La position idéale moyenne des incisives sur le bec est de 1,3 cm à 1,5 cm à ajuster en fonction des morphologies.
Dans la position A du schéma la langue effleure,voire ne touche pas la lèvre inférieure toujours en fonction de la morphologie de chacun.
Je vous redonne ma communication précédemment diffusée (je sais plus où sur le forum) au cas où :
J’utilise le terme d’attaque car le détaché en est une variation combinatoire (staccato, louré, attaque de début de liaison de phrase), seul diffère la duration de la note qui correspond au retour plus ou moins bref de la langue qui bloque la vibration de l’anche.
L’attaque A, de face est la plus utilisée et permet un staccato rapide, la langue est en contact avec l’anche et les alvéoles dentaires. Cette position couplée avec le retour de la langue sur le voile du palais au fond de la cavité buccale produit le double détaché [t,k,t,k….]

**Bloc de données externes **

Lemma same_links_counted : counted d → counted d'.
  Proof.
    intros H p Hp. apply same_links_live in Hp.
    destruct (H p Hp) as (l & Hl & Hlen). exists l.
    split; [by apply same_links_children_of|]. by rewrite same_links_children.
  Qed.

Lemma same_links_position p c : position_ok d p c → position_ok d' p c.
  Proof.
    intros (H1 & H2 & H3). pose proof Hsame as (Hs & _).
    split_and!; [lia|lia|]. by rewrite same_links_parent.
  Qed.

Lemma same_links_attached q : attached d q → attached d' q.
  Proof.
    induction 1 as [|q Hlq Hin Hup IH]; [constructor|].
    constructor.
    - by apply same_links_live.
    - rewrite same_links_parent. intros Hp. destruct (Hin Hp) as (l & Hl & Hm).
      exists l. split; [by apply same_links_children_of|done].
    - by rewrite same_links_parent.
  Qed.

  (** The invariant moves to a tree with the same links once the new cursor
      and base are positions of the old tree. *)
Lemma tree_inv_transport :
    tree_inv d →
    position_ok d (d_parent d') (d_current d') →
    position_ok d (d_base_parent d') (d_base_current d') →
    attached d (d_parent d') → attached d (d_current d') →
    tree_inv d'.
  Proof.
    intros [H1 H2 H3 H4 H5 H6] Hc Hb Hp Hq. split.
    - by apply same_links_arena.
    - by apply same_links_counted.
    - by apply same_links_position.
    - by apply same_links_position.
    - by apply same_links_attached.
    - by apply same_links_attached.
  Qed.
End same_links.

Lemma tree_inv_same_shape d d' : same_shape d d' → tree_inv d → tree_inv d'.
Proof.
  intros (Hl & Hp & Hc & Hbp & Hbc) Hinv.
  apply (tree_inv_transport d d' Hl Hinv); rewrite ?Hp, ?Hc, ?Hbp, ?Hbc; apply Hinv.
Qed.

Lemma same_links_refl d : same_links d d.
Proof. by split_and!. Qed.

Lemma same_links_trans d1 d2 d3 : same_links d1 d2 → same_links d2 d3 → same_links d1 d3.
Proof.
  intros (H1 & H2 & H3 & H4) (H1' & H2' & H3' & H4').
  split_and!; congruence.
Qed.

Lemma same_shape_refl d : same_shape d d.
Proof. split; [apply same_links_refl|done]. Qed.

Lemma same_shape_trans d1 d2 d3 : same_shape d1 d2 → same_shape d2 d3 → same_shape d1 d3.
Proof.
  intros (H1 & H2) (H1' & H2'). split; [by eapply same_links_trans|].
  destruct_and!. split_and!; congruence.
Qed.

(** A write to fields other than the links. *)
Lemma same_shape_set_node d nd f :
  (∀ n, links (f n) = links n) → same_shape d (set_node nd f d).
Proof.
  intros Hf. split; [|done]. split_and!; [done|done|apply length_set_node|].
  intros i. rewrite node_at_set_node. case_decide; [apply Hf|done].
Qed.

Lemma same_shape_with_buf d buf : same_shape d (with_buf buf d).
Proof. done. Qed.

Lemma same_shape_with_extras d n : same_shape d (with_extras n d).
Proof. done. Qed.

Lemma same_shape_intern d nd : same_shape d (pn_data_intern_node nd d).
Proof.
  unfold pn_data_intern_node.
  destruct (a_type (n_atom (node_at d nd))); try apply same_shape_refl.
  all: eapply same_shape_trans;
    [apply same_shape_with_buf|by apply same_shape_set_node].
Qed.
Definition count_loads (evs : list event) : nat :=
  length (List.filter is_load evs).

(** How often [os.unlink(name)] was called. *)
Definition count_unlinks (name : string) (evs : list event) : nat :=
  length (List.filter (is_unlink name) evs).

Section Stages.

Variable env : environment.

(** The three checks before the [try] block all pass. *)
Definition valid_request (w : world) (file : option UploadFile)
           (model_size : string) : bool :=
  Dict.mem model_size (models w)
  && match file with
     | Some f => set_mem (upload_ext f) allowed_extensions
     | None => false
     end.

(** The stages of the [try] block, each with the world it leaves. *)
Definition created (f : UploadFile) (model_size : string) (w : world)
           (model : option model_obj) (name : string) (w2 : world) : Prop :=
  exists w1,
    get_model env model_size w = (Ok model, w1)
    /\ named_temporary_file env (upload_ext f) w1 = (Ok name, w2).

Definition persisted (f : UploadFile) (model_size : string) (w : world)
           (model : option model_obj) (name : string) (w3 : world) : Prop :=
  exists w2,
    created f model_size w model name w2
    /\ write_upload env f name w2 = (Ok tt, w3).

Definition transcribed (f : UploadFile) (model_size : string) (w : world)
           (name : string) (result : list (string * pyval)) (w4 : world)
  : Prop :=
  exists model w3,
    persisted f model_size w model name w3
    /\ transcribe env model name w3 = (Ok result, w4).

(** An exception [e] raised while the model is acquired, while the
    scratch file is made and written, or by [transcribe]. *)
Inductive internal_failure (f : UploadFile) (model_size : string)
          (w : world) (e : exn) : Prop :=
| acquisition_fails w1 :
    get_model env model_size w = (Raise e, w1) ->
    internal_failure f model_size w e
| creation_fails model w1 w2 :
    get_model env model_size w = (Ok model, w1) ->
    named_temporary_file env (upload_ext f) w1 = (Raise e, w2) ->
    internal_failure f model_size w e
| writing_fails model name w2 w3 :
    created f model_size w model name w2 ->
    write_upload env f name w2 = (Raise e, w3) ->
    internal_failure f model_size w e
| transcription_fails model name w3 w4 :
    persisted f model_size w model name w3 ->
    transcribe env model name w3 = (Raise e, w4) ->
    internal_failure f model_size w e.

(** What a run of the loop from attempt number [attempt] does, in terms
    of the number [k] of attempts it makes. *)
Definition loop_outcome (ms : string) (todo : nat) (attempt : Z) (w : world)
           (k : nat) (r : outcome (option model_obj)) (w' : world) : Prop :=
  models w' = models w
  /\ fs w' = fs w
  /\ trace w' = trace w ++ attempts_trace ms attempt k
  /\ (forall i, (S i < k)%nat ->
        exists e, whisper_load_model env
                    (trace w ++ backoff_trace ms attempt i) ms = Raise e)
  /\ match r with
     | Ok (Some model) =>
         exists j, k = S j
           /\ whisper_load_model env
                (trace w ++ backoff_trace ms attempt j) ms = Ok model
     | Ok None => k = O /\ todo = O
     | Raise e =>
         exists j, k = S j /\ k = todo
           /\ whisper_load_model env
                (trace w ++ backoff_trace ms attempt j) ms = Raise e
     | Unwind b =>
         exists j, k = S j
           /\ whisper_load_model env
                (trace w ++ backoff_trace ms attempt j) ms = Unwind b
     end.

(** What the process does next: any call of the handler for any
    identifier (the routes among them), of [get_model], or of the status
    route. *)
Inductive step (w : world) : world -> Prop :=
| step_process_audio file model_size :
    step w (snd (process_audio env file model_size w))
| step_get_model model_size :
    step w (snd (get_model env model_size w))
| step_root :
    step w (snd (root w)).
(* ===== verification/_CoqProject ===== *)
-Q . S2P
XetServer.v
Prelude.v
Bytes.v
Crates.v
MerkleHash.v
Hash.v
Cdc.v
Compression.v
Xorb.v
XorbBuilder.v
Shard.v
ShardBuilder.v
ReconPlan.v
Text.v
Url.v
Config.v
Routing.v
Storage.v
Index.v
ShardIo.v
ObjectStore.v
FileSystem.v
LocalStorage.v
LocalListing.v
S3Storage.v
S3Backend.v
ShardValidation.v
Rebuild.v
Reconstruction.v
Quota.v
RateLimit.v
TokenCrates.v
Tokens.v
CasAuth.v
HubSigner.v
Scheduler.v
Operations.v
Conversion.v
Converted.v
Payload.v
CasConfig.v
CasApi.v
CasServer.v
CasSafety.v
Restart.v
Metrics.v
CasStart.v
CasWeb.v
HubConfig.v
HubMigrations.v
HubMetadata.v
HubHistory.v
HubTree.v
HubPrograms.v
HubCommit.v
HubRepos.v
HubTokens.v
HubLfs.v
HubBatch.v
HubStore.v
HubContracts.v
HubSystem.v
HubSafety.v
HubApi.v
HubRoutes.v
HubWeb.v
HubStart.v
Deployment.v
Backing.v
(* ===== verification/Prelude.v ===== *)
(** * Prelude

    What every file shares: the outcome monad of fallible code and its
    notations, loops over outcomes, checked and wrapping machine arithmetic,
    sums over lists, and the lemmas and automation about them. *)
From Stdlib Require Export ZArith Lia.
From stdpp Require Export base decidable option list list_numbers numbers strings countable gmap.
From coqutil Require Export Word.LittleEndianList Byte.

Local Open Scope Z_scope.

(** ** Outcomes of fallible code

    [Ok] and [Err] are Rust's [Result]; [Panic] is a panic of the thread (an
    out-of-range slice, an [assert!]), kept apart so that a theorem can say
    that code returns. *)
Inductive outcome (E A : Type) : Type :=
| Ok (a : A)
| Err (e : E)
| Panic.
Arguments Ok {E A} a.
Arguments Err {E A} e.
Arguments Panic {E A}.

Declare Scope outcome_scope.
Delimit Scope outcome_scope with outcome.
Notation "'let*' x := c 'in' k" :=
  (match c with Ok x => k | Err e => Err e | Panic => Panic end)
  (at level 10, x name, c at level 100, k at level 200) : outcome_scope.
Notation "'let*' ' p := c 'in' k" :=
  (match c with Ok p => k | Err e => Err e | Panic => Panic end)
  (at level 10, p strict pattern, c at level 100, k at level 200) : outcome_scope.
Notation "'ensure' b 'else' e 'in' k" :=
  (if b then k else Err e)
  (at level 10, b at level 100, e at level 100, k at level 200) : outcome_scope.
Open Scope outcome_scope.

(** Rust's [?] on a [Result], and [map_err]. *)
Definition map_err {E F A} (f : E -> F) (o : outcome E A) : outcome F A :=
  match o with Ok a => Ok a | Err e => Err (f e) | Panic => Panic end.

(** [Option::ok_or]. *)
Definition ok_or {E A} (o : option A) (e : E) : outcome E A :=
  match o with Some a => Ok a | None => Err e end.

(** [Result::unwrap_or]. *)
Definition unwrap_or {E A} (o : outcome E A) (default : A) : A :=
  match o with Ok a => a | _ => default end.

Definition is_ok {E A} (o : outcome E A) : bool :=
  match o with Ok _ => true | _ => false end.

(** The answer of a loop run with too little fuel. *)
Inductive loop_error := OutOfFuel.

Section Iterate.
Context {E A B : Type}.

(** A [for] loop over a list that threads a state and stops at the first error. *)
Fixpoint fold_outcome (f : B -> A -> outcome E B) (b : B) (l : list A) : outcome E B :=
  match l with
  | [] => Ok b
  | a :: l' => let* b' := f b a in fold_outcome f b' l'
  end.

(** A [for] loop that pushes one result per element. *)
Fixpoint map_outcome (f : A -> outcome E B) (l : list A) : outcome E (list B) :=
  match l with
  | [] => Ok []
  | a :: l' => let* b := f a in let* bs := map_outcome f l' in Ok (b :: bs)
  end.
End Iterate.

(** ** Machine integers

    A [u8], [u32], [u64] or [usize] value is a [Z] in the range of its width;
    [usize] is 64 bits wide.  [as_u32] and [as_u64] are Rust's [as] casts. *)
Definition u32_max : Z := 2 ^ 32 - 1.
Definition u64_max : Z := 2 ^ 64 - 1.
Definition in_u8 (z : Z) : Prop := 0 <= z < 2 ^ 8.
Definition in_u32 (z : Z) : Prop := 0 <= z < 2 ^ 32.
Definition in_u64 (z : Z) : Prop := 0 <= z < 2 ^ 64.
Definition as_u32 (z : Z) : Z := z mod 2 ^ 32.
Definition as_u64 (z : Z) : Z := z mod 2 ^ 64.
Definition checked_add (a b : Z) : option Z := if a + b <=? u64_max then Some (a + b) else None.
Definition checked_sub (a b : Z) : option Z := if b <=? a then Some (a - b) else None.
Definition checked_mul (a b : Z) : option Z := if a * b <=? u64_max then Some (a * b) else None.
Definition saturating_sub (a b : Z) : Z := Z.max 0 (a - b).

(** Lengths of Rust slices and vectors. *)
Definition len {A} (l : list A) : Z := Z.of_nat (length l).

(** [&l[start..end]]: panics unless [start <= end <= l.len()]. *)
Definition slice {E A} (l : list A) (s e : Z) : outcome E (list A) :=
  if (0 <=? s) && (s <=? e) && (e <=? len l)
  then Ok (take (Z.to_nat (e - s)) (drop (Z.to_nat s) l))
  else Panic.

(** Sums over a list. *)
Definition sum_by {A} (f : A -> Z) (l : list A) : Z := foldr (fun a acc => f a + acc) 0 l.

(** ** Automation *)

(** [outcome_cases] splits the innermost match of the hypotheses on an outcome
    or a boolean guard and removes the branches that contradict the result. *)
Ltac outcome_step :=
  match goal with
  | p : (_ * _)%type |- _ => destruct p; cbv beta iota in *
  | H : context [match ?c with Ok _ => _ | Err _ => _ | Panic => _ end] |- _ =>
      lazymatch c with
      | context [match _ with _ => _ end] => fail
      | _ => destruct c eqn:?; cbv beta iota in H; try discriminate H
      end
  | H : context [if ?c then _ else _] |- _ =>
      lazymatch c with
      | context [match _ with _ => _ end] => fail
      | _ => destruct c eqn:?; cbv beta iota in H; try discriminate H
      end
  | H : Ok _ = Ok _ |- _ => injection H as H
  | H : Err _ = Err _ |- _ => injection H as H
  | H : Some _ = Some _ |- _ => injection H as H
  end.
Ltac outcome_cases := repeat (outcome_step; simplify_eq).

(** Booleans of [Z] comparisons become inequalities. *)
Ltac bool_to_prop :=
  repeat match goal with
  | H : (_ && _)%bool = true |- _ => apply andb_true_iff in H as [? ?]
  | H : (_ || _)%bool = false |- _ => apply orb_false_iff in H as [? ?]
  | H : (_ <=? _) = true |- _ => apply Z.leb_le in H
  | H : (_ <=? _) = false |- _ => apply Z.leb_gt in H
  | H : (_ <? _) = true |- _ => apply Z.ltb_lt in H
  | H : (_ <? _) = false |- _ => apply Z.ltb_ge in H
  | H : (_ =? _) = true |- _ => apply Z.eqb_eq in H
  | H : (_ =? _) = false |- _ => apply Z.eqb_neq in H
  | H : negb _ = true |- _ => apply negb_true_iff in H
  | H : negb _ = false |- _ => apply negb_false_iff in H
  | H : bool_decide _ = true |- _ => apply bool_decide_eq_true in H
  | H : bool_decide _ = false |- _ => apply bool_decide_eq_false in H
  end.

Create HintDb xet discriminated.
Create Rewrite HintDb xet_len.

(** ** Shared lemmas *)

Lemma len_nil {A} : len (@nil A) = 0.
Proof. reflexivity. Qed.
Lemma len_cons {A} (a : A) l : len (a :: l) = 1 + len l.
Proof. unfold len. cbn [length]. lia. Qed.
Lemma len_app {A} (l1 l2 : list A) : len (l1 ++ l2) = len l1 + len l2.
Proof. unfold len. rewrite length_app. lia. Qed.
Lemma len_0_inv {A} (l : list A) : len l = 0 -> l = [].
Proof. destruct l; [done|]. unfold len. cbn [length]. lia. Qed.
Lemma len_nonneg {A} (l : list A) : 0 <= len l.
Proof. unfold len. lia. Qed.
Lemma len_take {A} (l : list A) n : 0 <= n <= len l -> len (take (Z.to_nat n) l) = n.
Proof. unfold len. intros. rewrite length_take. lia. Qed.
Lemma len_drop {A} (l : list A) n : 0 <= n <= len l -> len (drop (Z.to_nat n) l) = len l - n.
Proof. unfold len. intros. rewrite length_drop. lia. Qed.
Lemma len_map {A B} (f : A -> B) l : len (map f l) = len l.
Proof. unfold len. rewrite length_map. lia. Qed.
#[export] Hint Rewrite @len_nil @len_cons @len_app @len_map : xet_len.
#[export] Hint Resolve len_nonneg : xet.

Lemma slice_ok {E A} (l : list A) s e :
  0 <= s <= e -> e <= len l ->
  slice (E := E) l s e = Ok (take (Z.to_nat (e - s)) (drop (Z.to_nat s) l)).
Proof.
  intros Hs He. unfold slice.
  replace (0 <=? s) with true by lia. replace (s <=? e) with true by lia.
  by replace (e <=? len l) with true by lia.
Qed.

Lemma slice_inv {E A} (l : list A) s e r :
  slice (E := E) l s e = Ok r ->
  0 <= s <= e /\ e <= len l /\ r = take (Z.to_nat (e - s)) (drop (Z.to_nat s) l).
Proof. unfold slice. intros. outcome_cases. bool_to_prop. auto with lia. Qed.

Lemma slice_len {E A} (l : list A) s e r :
  slice (E := E) l s e = Ok r -> len r = e - s.
Proof.
  intros (Hs & He & ->)%slice_inv. rewrite len_take; [done|].
  rewrite len_drop; lia.
Qed.

(** Slicing the middle of an append. *)
Lemma slice_app {E A} (l1 l2 l3 : list A) :
  slice (E := E) (l1 ++ l2 ++ l3) (len l1) (len l1 + len l2) = Ok l2.
Proof.
  rewrite slice_ok.
  - replace (len l1 + len l2 - len l1) with (len l2) by lia.
    unfold len. rewrite !Nat2Z.id, drop_app_length, take_app_length. done.
  - pose proof (len_nonneg l1). pose proof (len_nonneg l2). lia.
  - rewrite !len_app. pose proof (len_nonneg l3). lia.
Qed.

Lemma fold_outcome_app {E A B} (f : B -> A -> outcome E B) b l1 l2 :
  fold_outcome f b (l1 ++ l2) = let* b' := fold_outcome f b l1 in fold_outcome f b' l2.
Proof.
  revert b. induction l1 as [|a l1 IH]; intros b; cbn; [done|].
  destruct (f b a); auto.
Qed.

(** An invariant of the loop body is an invariant of the loop. *)
Lemma fold_outcome_inv {E A B} (P : B -> Prop) (f : B -> A -> outcome E B) l :
  forall b b', P b -> (forall b a b', P b -> a ∈ l -> f b a = Ok b' -> P b') ->
  fold_outcome f b l = Ok b' -> P b'.
Proof.
  induction l as [|a l IH]; cbn; intros b b' Hb Hf Heq; [congruence|].
  destruct (f b a) as [b1| |] eqn:Hfa; try done.
  eapply (IH b1); eauto; [eapply Hf; eauto; set_solver|].
  intros; eapply Hf; eauto; set_solver.
Qed.

Lemma fold_outcome_not_panic {E A B} (P : B -> Prop) (f : B -> A -> outcome E B) l :
  (forall b a, P b -> f b a <> Panic) -> (forall b a b', P b -> f b a = Ok b' -> P b') ->
  forall b, P b -> fold_outcome f b l <> Panic.
Proof.
  intros Hf Hp. induction l as [|a l IH]; intros b Hb; cbn; [done|].
  specialize (Hf b a Hb). destruct (f b a) eqn:Hfa; [|done..]. eauto.
Qed.

Lemma map_outcome_Ok_iff {E A B} (f : A -> outcome E B) l bs :
  map_outcome f l = Ok bs <-> Forall2 (fun a b => f a = Ok b) l bs.
Proof.
  revert bs. induction l as [|a l IH]; intros bs; cbn.
  - split; [intros [= <-]; constructor|]. intros H; by inversion H.
  - split.
    + destruct (f a) eqn:Hfa; try done. destruct (map_outcome f l) eqn:Hl; try done.
      intros [= <-]. constructor; [done|]. by apply IH.
    + inversion 1 as [|? b ? bs' Hfa Hl]; subst. rewrite Hfa.
      by rewrite (proj2 (IH bs')).
Qed.

Lemma checked_add_Some a b c : checked_add a b = Some c -> c = a + b /\ a + b <= u64_max.
Proof. unfold checked_add. intros. outcome_cases. bool_to_prop. auto. Qed.
Lemma checked_mul_Some a b c : checked_mul a b = Some c -> c = a * b /\ a * b <= u64_max.
Proof. unfold checked_mul. intros. outcome_cases. bool_to_prop. auto. Qed.
Lemma checked_add_le a b : a + b <= u64_max -> checked_add a b = Some (a + b).
Proof. unfold checked_add. intros. by replace (a + b <=? u64_max) with true by lia. Qed.
Lemma checked_mul_le a b : a * b <= u64_max -> checked_mul a b = Some (a * b).
Proof. unfold checked_mul. intros. by replace (a * b <=? u64_max) with true by lia. Qed.

Lemma sum_by_cons {A} (f : A -> Z) a l : sum_by f (a :: l) = f a + sum_by f l.
Proof. done. Qed.
Lemma sum_by_app {A} (f : A -> Z) l1 l2 : sum_by f (l1 ++ l2) = sum_by f l1 + sum_by f l2.
Proof. unfold sum_by. induction l1 as [|a l1 IH]; cbn; lia. Qed.
Lemma sum_by_insert {A} (f : A -> Z) l i a b :
  l !! i = Some a -> sum_by f (<[i := b]> l) = sum_by f l - f a + f b.
Proof.
  revert i. induction l as [|c l IH]; intros [|i] Hi; try done.
  - injection Hi as ->. cbn. lia.
  - specialize (IH i Hi). change (<[S i:=b]> (c :: l)) with (c :: <[i:=b]> l).
    unfold sum_by in *. cbn [foldr]. lia.
Qed.
Lemma sum_by_nonneg {A} (f : A -> Z) l : Forall (fun a => 0 <= f a) l -> 0 <= sum_by f l.
Proof. unfold sum_by. induction 1; cbn; lia. Qed.
Lemma sum_by_elem {A} (f : A -> Z) l i a : Forall (fun a => 0 <= f a) l -> l !! i = Some a -> f a <= sum_by f l.
Proof.
  intros Hf Hi. rewrite <- (take_drop_middle l i a Hi) in *. rewrite sum_by_app. apply Forall_app in Hf as [H1 [_ H2]%Forall_cons].
  apply sum_by_nonneg in H1, H2. unfold sum_by in *. cbn. lia.
Qed.
Lemma sum_by_bound {A} (f : A -> Z) l q : Forall (fun a => f a <= q) l -> sum_by f l <= len l * q.
Proof. unfold sum_by. induction 1; cbn [foldr]; [done|]. rewrite len_cons, Z.mul_add_distr_r. lia. Qed.
Lemma sum_by_plus {A} (f g : A -> Z) l : sum_by (fun a => f a + g a) l = sum_by f l + sum_by g l.
Proof. unfold sum_by. induction l as [|a l IH]; cbn; lia. Qed.

Lemma elem_of_map {A B} (f : A -> B) l b : b ∈ map f l <-> exists a, f a = b /\ a ∈ l.
Proof. rewrite !list_elem_of_In, in_map_iff. split; intros (a & ? & ?%list_elem_of_In); eauto. Qed.

#[export] Instance byte_eq_dec : EqDecision byte := Byte.byte_eq_dec.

L’attaque B, prenant plus de surface d’anche, et étant un peu plus loin, est plus marquée, mais moins rapide. La variation combinatoire de ce mode d’attaque permet le slap. La prise d’encore plus de surface d’anche avec le dos de la langue, donne l'impression de coller la langue à l'anche en l'aspirant. La langue accompagne le départ de l’anche en l'écartant de la table du bec. Du fait de son élasticité l'anche revient à sa position première en bouchant d'un mouvement sec le bec de la clarinette. La langue reprend l'anche sur la table du bec dès son premier retour pour obtenir le slap. Pour faciliter la position, la langue doit prendre appui sur les incisives inférieures.
L’attaque C, devant l’anche, est le fait de la coupure du flux aérien par la langue (sans toucher l’anche) et est donc très doux, parfois presque inaudible dans une suite lourée continue.
L’attaque de colonne d’air, à l’aide du diaphragme et des muscles abdominaux, n’est pas à négliger (Brian Ferneyhough la combine avec le détaché conventionnel dans sa pièce pour clarinette basse "Time and Motion Study 1"), ce mode d’attaque est parfois appelé « diaphragmatique ». C’est aussi le mode « sans attaque » dans le son.
Les temps de l’émission (position A pour plus de facilité) :
1. la langue tiens l’anche
2. le musicien ventile (mais sans produire de son puisque l’anche est tenue par la langue) et met en pression la cavité buccale
3. la langue recule en lâchant l’anche et en la laissant vibrer (production du son) dans le flux aérien préparé par la ventilation préalable. Cette décomposition du mouvement est identique à la production des occlusives dentales ([d], [t]) souvent prises comme exemple.